(Work to be completed):
In the data below, find the line containing "inv_pending c r", then set down that line and every later line up to and including the line containing "Snapshot _ => s_closing s = true", exactly.

Stored data
»»
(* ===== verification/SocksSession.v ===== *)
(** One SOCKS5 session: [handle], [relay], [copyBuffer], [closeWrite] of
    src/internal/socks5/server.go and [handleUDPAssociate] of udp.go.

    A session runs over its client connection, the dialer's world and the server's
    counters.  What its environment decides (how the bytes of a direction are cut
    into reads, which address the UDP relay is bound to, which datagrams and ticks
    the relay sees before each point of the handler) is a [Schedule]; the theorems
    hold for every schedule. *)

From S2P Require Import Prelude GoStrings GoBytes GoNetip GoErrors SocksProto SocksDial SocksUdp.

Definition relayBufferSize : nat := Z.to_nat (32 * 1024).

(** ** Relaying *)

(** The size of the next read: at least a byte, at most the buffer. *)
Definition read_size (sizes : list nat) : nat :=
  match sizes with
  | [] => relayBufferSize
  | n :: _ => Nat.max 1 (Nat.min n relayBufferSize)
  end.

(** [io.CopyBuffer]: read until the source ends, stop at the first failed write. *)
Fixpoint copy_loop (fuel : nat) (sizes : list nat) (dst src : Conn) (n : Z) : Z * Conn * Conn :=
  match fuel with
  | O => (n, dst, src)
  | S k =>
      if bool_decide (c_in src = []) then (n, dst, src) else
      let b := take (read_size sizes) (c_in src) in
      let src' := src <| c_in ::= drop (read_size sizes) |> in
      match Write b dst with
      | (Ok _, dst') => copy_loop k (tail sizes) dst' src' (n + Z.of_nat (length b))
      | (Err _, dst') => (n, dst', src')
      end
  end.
««
»»
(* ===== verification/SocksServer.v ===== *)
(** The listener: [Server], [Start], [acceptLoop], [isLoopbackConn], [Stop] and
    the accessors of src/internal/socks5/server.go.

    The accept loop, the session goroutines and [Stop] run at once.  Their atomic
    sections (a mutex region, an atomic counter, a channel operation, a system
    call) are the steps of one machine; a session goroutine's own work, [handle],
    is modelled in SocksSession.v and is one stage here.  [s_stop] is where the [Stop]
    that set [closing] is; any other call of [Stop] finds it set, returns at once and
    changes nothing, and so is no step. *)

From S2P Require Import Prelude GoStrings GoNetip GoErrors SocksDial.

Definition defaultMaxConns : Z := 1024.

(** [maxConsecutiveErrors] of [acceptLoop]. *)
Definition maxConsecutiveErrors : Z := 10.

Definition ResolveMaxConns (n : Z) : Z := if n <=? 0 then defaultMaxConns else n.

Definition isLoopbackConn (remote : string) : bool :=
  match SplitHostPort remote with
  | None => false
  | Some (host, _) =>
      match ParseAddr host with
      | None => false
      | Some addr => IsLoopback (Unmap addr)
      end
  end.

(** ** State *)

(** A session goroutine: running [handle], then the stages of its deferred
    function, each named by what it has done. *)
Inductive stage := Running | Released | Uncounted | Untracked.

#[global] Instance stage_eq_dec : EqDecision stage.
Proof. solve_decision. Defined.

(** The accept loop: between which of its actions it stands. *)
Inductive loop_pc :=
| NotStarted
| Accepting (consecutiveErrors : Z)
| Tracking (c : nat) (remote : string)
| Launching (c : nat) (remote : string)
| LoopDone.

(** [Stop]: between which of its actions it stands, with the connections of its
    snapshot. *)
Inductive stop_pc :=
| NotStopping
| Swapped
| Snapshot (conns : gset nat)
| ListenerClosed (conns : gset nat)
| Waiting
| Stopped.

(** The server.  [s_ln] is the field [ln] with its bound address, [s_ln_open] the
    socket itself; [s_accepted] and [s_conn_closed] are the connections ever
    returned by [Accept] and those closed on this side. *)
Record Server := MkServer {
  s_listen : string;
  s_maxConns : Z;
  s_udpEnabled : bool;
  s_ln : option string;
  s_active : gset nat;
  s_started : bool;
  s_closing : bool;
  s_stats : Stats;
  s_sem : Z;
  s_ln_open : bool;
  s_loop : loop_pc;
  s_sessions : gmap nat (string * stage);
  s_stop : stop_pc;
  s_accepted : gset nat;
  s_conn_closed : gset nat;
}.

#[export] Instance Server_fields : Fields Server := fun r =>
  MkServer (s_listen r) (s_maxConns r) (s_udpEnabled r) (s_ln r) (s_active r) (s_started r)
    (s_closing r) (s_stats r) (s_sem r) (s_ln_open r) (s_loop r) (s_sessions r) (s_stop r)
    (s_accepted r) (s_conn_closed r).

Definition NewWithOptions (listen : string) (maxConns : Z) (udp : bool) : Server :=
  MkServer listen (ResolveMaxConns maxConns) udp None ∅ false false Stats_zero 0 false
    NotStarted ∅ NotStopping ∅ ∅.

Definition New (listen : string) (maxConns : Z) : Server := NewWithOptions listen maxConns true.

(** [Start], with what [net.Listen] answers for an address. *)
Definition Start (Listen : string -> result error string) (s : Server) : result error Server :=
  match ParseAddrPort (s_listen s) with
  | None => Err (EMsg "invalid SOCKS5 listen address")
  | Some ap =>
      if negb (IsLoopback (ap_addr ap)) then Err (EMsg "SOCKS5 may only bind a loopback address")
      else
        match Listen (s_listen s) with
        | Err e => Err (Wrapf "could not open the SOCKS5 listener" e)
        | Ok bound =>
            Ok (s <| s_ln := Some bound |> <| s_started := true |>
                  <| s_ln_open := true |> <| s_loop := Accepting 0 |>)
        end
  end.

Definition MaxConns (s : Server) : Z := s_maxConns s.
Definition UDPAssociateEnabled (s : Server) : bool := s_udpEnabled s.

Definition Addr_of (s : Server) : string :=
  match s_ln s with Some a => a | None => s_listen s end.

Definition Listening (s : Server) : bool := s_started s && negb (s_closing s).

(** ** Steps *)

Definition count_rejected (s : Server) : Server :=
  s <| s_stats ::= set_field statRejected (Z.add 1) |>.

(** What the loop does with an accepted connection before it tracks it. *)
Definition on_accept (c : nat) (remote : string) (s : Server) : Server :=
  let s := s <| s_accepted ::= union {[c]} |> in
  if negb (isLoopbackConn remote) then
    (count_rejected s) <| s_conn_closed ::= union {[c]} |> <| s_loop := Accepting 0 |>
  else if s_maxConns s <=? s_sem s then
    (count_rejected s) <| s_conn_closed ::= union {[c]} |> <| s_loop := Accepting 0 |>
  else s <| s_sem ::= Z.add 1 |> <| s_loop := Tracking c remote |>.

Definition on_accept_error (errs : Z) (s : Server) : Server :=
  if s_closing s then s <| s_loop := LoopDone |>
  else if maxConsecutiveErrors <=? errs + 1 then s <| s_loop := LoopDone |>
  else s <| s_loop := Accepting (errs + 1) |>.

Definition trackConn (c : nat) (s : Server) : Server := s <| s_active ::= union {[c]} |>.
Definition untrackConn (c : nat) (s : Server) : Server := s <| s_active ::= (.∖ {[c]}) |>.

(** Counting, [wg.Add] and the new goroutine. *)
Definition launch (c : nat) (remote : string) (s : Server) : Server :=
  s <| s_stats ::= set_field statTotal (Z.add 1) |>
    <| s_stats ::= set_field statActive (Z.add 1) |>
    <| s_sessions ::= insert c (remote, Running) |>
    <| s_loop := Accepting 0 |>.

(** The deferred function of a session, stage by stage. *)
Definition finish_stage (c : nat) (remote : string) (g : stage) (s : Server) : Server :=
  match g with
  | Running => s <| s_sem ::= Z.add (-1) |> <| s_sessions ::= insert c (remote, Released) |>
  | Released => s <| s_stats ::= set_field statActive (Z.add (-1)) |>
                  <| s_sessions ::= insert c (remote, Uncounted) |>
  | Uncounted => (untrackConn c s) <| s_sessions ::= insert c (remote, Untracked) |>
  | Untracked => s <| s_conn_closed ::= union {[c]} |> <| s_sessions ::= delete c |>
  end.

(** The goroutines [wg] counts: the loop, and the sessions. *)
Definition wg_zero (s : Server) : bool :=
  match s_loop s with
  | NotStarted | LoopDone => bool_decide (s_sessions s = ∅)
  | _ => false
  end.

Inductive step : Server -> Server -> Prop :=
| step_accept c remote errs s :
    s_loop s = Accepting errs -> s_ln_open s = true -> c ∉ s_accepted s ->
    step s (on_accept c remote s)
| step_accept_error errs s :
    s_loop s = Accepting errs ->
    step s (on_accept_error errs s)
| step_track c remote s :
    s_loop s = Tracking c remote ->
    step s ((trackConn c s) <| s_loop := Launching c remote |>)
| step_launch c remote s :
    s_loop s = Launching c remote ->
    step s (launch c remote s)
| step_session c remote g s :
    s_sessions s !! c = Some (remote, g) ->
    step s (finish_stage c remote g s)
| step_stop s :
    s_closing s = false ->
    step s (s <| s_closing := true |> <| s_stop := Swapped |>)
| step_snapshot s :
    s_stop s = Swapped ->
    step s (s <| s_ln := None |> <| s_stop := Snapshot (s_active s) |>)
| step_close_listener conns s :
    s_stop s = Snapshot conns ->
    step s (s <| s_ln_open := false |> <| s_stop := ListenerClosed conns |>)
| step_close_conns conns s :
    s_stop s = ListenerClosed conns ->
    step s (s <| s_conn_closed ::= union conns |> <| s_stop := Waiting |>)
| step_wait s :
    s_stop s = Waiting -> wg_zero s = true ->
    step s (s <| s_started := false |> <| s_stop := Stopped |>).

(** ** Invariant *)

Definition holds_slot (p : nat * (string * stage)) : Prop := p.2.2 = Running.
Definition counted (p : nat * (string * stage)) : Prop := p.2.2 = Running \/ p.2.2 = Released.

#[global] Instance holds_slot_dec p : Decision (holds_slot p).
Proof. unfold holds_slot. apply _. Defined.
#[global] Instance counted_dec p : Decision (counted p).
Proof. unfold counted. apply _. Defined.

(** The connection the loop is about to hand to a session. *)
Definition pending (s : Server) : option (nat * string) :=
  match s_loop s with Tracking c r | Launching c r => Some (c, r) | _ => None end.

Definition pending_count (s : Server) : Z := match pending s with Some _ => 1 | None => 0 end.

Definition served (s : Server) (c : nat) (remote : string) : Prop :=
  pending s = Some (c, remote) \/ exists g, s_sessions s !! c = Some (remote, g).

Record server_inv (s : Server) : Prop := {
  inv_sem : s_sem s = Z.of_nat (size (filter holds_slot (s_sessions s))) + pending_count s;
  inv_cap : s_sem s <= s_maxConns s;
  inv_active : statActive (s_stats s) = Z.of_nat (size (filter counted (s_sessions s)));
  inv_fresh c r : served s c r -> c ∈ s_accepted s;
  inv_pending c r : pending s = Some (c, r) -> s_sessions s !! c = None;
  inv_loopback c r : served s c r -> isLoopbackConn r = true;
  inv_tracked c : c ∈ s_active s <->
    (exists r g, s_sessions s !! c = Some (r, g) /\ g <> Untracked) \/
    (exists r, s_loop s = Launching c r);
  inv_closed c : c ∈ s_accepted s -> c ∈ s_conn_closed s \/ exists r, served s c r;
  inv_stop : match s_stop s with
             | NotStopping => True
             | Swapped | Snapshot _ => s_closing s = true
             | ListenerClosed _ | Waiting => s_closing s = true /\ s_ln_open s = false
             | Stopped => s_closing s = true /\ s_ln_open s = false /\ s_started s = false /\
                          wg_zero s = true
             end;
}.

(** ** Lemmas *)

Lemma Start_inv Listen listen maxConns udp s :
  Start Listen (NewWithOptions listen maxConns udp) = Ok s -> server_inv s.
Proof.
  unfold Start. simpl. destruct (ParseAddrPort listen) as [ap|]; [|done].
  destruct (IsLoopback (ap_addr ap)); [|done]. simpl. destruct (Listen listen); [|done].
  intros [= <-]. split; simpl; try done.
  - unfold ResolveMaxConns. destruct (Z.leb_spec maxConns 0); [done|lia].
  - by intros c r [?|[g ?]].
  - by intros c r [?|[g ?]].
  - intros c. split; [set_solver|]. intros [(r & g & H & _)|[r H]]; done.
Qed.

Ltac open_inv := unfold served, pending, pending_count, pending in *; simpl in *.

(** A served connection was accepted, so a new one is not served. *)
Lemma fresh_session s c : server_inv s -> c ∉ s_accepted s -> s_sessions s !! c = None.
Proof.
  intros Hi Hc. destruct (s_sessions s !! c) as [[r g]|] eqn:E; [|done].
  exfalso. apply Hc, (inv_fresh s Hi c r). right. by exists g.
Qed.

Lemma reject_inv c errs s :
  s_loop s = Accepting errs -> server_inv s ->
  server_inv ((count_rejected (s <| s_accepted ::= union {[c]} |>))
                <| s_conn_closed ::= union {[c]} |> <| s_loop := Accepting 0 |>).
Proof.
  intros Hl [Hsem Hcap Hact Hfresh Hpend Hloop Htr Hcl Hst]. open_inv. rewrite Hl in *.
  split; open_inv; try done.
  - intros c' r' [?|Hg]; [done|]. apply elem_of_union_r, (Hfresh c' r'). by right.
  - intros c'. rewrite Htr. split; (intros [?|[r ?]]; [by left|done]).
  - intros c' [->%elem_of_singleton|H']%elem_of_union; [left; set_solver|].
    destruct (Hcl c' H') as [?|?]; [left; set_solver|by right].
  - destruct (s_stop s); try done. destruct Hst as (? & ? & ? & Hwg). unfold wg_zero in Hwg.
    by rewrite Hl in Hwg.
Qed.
««
(Answer to the exercise):
  inv_pending c r : pending s = Some (c, r) -> s_sessions s !! c = None;
  inv_loopback c r : served s c r -> isLoopbackConn r = true;
  inv_tracked c : c ∈ s_active s <->
    (exists r g, s_sessions s !! c = Some (r, g) /\ g <> Untracked) \/
    (exists r, s_loop s = Launching c r);
  inv_closed c : c ∈ s_accepted s -> c ∈ s_conn_closed s \/ exists r, served s c r;
  inv_stop : match s_stop s with
             | NotStopping => True
             | Swapped | Snapshot _ => s_closing s = true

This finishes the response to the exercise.